Problem details
Please give back, word for word, each line from the start of the entries through the one in which "(p_owner : option string) (p_definition_version : Z) : tri" is found.

Saved data entries
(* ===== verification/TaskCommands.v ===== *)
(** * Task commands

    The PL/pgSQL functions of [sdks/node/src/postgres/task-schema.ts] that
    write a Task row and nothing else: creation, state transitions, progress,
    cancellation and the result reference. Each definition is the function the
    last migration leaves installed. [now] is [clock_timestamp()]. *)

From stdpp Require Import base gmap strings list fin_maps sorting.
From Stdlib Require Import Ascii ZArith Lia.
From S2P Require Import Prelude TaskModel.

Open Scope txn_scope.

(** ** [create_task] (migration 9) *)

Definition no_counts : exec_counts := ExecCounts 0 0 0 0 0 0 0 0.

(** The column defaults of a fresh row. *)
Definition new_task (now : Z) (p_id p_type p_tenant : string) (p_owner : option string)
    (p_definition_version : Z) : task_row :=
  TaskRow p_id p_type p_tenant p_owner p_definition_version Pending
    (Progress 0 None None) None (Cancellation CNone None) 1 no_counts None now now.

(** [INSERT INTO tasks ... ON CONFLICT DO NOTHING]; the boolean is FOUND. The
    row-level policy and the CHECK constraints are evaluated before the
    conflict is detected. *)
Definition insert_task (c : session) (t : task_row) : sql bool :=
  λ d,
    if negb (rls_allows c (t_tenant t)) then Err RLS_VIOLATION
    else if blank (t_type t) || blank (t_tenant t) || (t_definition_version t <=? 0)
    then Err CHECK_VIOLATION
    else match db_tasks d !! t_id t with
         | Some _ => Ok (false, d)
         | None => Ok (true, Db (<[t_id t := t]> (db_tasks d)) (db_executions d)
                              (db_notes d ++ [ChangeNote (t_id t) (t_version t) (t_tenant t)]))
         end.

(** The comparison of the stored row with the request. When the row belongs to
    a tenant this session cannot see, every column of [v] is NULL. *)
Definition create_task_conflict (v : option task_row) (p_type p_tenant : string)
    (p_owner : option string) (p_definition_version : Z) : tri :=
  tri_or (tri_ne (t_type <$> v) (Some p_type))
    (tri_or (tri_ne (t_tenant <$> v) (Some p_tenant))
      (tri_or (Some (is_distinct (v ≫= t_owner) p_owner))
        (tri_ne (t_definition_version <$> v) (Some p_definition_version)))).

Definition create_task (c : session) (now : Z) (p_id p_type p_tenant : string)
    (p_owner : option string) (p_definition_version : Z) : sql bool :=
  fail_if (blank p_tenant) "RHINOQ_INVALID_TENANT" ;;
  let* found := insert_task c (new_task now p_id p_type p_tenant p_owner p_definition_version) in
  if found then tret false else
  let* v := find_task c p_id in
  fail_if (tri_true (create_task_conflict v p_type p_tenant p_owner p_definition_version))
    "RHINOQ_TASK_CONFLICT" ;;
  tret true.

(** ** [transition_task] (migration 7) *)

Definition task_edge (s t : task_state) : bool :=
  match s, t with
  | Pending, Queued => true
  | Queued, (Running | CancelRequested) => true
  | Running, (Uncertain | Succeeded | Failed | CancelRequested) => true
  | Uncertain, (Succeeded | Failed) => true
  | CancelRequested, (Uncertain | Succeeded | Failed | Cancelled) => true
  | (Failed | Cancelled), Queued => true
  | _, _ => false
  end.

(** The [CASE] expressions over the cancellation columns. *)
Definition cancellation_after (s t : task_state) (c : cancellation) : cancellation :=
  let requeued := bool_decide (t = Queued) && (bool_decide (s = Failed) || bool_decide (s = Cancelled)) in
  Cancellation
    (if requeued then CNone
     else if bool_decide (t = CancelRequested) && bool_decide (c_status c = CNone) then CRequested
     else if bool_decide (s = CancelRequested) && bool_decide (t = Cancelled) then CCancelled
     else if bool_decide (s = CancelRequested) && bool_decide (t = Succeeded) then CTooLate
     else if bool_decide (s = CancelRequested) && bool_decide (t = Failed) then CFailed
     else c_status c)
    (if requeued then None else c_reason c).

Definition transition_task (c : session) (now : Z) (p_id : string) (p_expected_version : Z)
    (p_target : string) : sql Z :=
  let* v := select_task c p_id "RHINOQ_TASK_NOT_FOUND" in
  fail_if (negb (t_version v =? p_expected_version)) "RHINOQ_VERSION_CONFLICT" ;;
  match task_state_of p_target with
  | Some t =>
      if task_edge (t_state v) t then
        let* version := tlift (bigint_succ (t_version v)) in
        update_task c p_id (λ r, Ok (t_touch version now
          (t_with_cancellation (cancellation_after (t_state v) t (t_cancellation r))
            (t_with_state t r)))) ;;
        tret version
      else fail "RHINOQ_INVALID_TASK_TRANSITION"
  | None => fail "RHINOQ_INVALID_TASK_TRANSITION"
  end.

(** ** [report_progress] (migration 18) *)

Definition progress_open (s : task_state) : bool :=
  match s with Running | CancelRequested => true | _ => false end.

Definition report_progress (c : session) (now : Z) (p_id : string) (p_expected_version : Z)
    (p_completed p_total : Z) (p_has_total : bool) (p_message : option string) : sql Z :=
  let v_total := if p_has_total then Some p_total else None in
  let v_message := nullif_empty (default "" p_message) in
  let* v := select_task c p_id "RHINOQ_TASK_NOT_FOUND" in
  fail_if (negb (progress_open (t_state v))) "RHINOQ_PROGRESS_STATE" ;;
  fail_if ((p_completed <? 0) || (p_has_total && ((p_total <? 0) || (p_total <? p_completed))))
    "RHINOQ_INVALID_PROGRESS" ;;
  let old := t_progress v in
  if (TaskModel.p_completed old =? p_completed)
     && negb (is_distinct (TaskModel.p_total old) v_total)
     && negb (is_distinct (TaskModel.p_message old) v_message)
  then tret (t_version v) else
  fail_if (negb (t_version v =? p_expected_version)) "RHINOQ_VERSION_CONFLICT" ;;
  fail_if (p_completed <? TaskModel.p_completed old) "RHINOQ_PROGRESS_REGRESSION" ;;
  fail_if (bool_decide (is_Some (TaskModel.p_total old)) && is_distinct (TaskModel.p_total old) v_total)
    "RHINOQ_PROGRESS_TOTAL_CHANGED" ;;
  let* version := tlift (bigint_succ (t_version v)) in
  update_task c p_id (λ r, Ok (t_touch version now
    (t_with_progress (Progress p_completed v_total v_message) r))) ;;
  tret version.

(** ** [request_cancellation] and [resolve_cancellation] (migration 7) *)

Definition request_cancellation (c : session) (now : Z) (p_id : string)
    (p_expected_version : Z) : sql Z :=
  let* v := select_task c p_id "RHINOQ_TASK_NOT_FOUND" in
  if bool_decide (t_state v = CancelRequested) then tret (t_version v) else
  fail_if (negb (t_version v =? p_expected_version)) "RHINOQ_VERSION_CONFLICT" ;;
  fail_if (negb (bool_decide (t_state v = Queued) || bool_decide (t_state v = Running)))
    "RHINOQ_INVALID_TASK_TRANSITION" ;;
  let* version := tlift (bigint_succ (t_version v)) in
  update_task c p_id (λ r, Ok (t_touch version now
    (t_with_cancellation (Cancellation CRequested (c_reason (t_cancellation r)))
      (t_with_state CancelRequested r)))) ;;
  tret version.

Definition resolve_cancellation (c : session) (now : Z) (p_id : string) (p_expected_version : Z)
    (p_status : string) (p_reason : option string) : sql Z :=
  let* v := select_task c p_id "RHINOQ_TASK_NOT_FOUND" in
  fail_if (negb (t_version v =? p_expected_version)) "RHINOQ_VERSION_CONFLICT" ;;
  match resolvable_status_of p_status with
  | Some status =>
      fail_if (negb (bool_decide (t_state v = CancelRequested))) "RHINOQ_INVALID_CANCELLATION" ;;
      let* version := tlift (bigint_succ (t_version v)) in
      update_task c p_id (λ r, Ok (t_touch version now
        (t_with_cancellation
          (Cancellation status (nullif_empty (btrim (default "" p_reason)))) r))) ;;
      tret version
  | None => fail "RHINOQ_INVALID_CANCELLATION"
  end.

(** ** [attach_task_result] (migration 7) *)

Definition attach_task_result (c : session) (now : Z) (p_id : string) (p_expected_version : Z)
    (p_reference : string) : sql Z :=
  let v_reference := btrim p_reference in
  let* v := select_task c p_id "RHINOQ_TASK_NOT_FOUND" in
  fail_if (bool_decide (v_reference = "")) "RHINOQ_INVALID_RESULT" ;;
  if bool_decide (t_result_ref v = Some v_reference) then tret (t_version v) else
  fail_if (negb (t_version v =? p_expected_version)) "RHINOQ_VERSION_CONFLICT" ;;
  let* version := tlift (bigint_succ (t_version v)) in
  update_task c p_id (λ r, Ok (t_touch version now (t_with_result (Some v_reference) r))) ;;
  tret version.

Solution to the exercise
(* ===== verification/TaskCommands.v ===== *)
(** * Task commands

    The PL/pgSQL functions of [sdks/node/src/postgres/task-schema.ts] that
    write a Task row and nothing else: creation, state transitions, progress,
    cancellation and the result reference. Each definition is the function the
    last migration leaves installed. [now] is [clock_timestamp()]. *)

From stdpp Require Import base gmap strings list fin_maps sorting.
From Stdlib Require Import Ascii ZArith Lia.
From S2P Require Import Prelude TaskModel.

Open Scope txn_scope.

(** ** [create_task] (migration 9) *)

Definition no_counts : exec_counts := ExecCounts 0 0 0 0 0 0 0 0.

(** The column defaults of a fresh row. *)
Definition new_task (now : Z) (p_id p_type p_tenant : string) (p_owner : option string)
    (p_definition_version : Z) : task_row :=
  TaskRow p_id p_type p_tenant p_owner p_definition_version Pending
    (Progress 0 None None) None (Cancellation CNone None) 1 no_counts None now now.

(** [INSERT INTO tasks ... ON CONFLICT DO NOTHING]; the boolean is FOUND. The
    row-level policy and the CHECK constraints are evaluated before the
    conflict is detected. *)
Definition insert_task (c : session) (t : task_row) : sql bool :=
  λ d,
    if negb (rls_allows c (t_tenant t)) then Err RLS_VIOLATION
    else if blank (t_type t) || blank (t_tenant t) || (t_definition_version t <=? 0)
    then Err CHECK_VIOLATION
    else match db_tasks d !! t_id t with
         | Some _ => Ok (false, d)
         | None => Ok (true, Db (<[t_id t := t]> (db_tasks d)) (db_executions d)
                              (db_notes d ++ [ChangeNote (t_id t) (t_version t) (t_tenant t)]))
         end.

(** The comparison of the stored row with the request. When the row belongs to
    a tenant this session cannot see, every column of [v] is NULL. *)
Definition create_task_conflict (v : option task_row) (p_type p_tenant : string)
    (p_owner : option string) (p_definition_version : Z) : tri :=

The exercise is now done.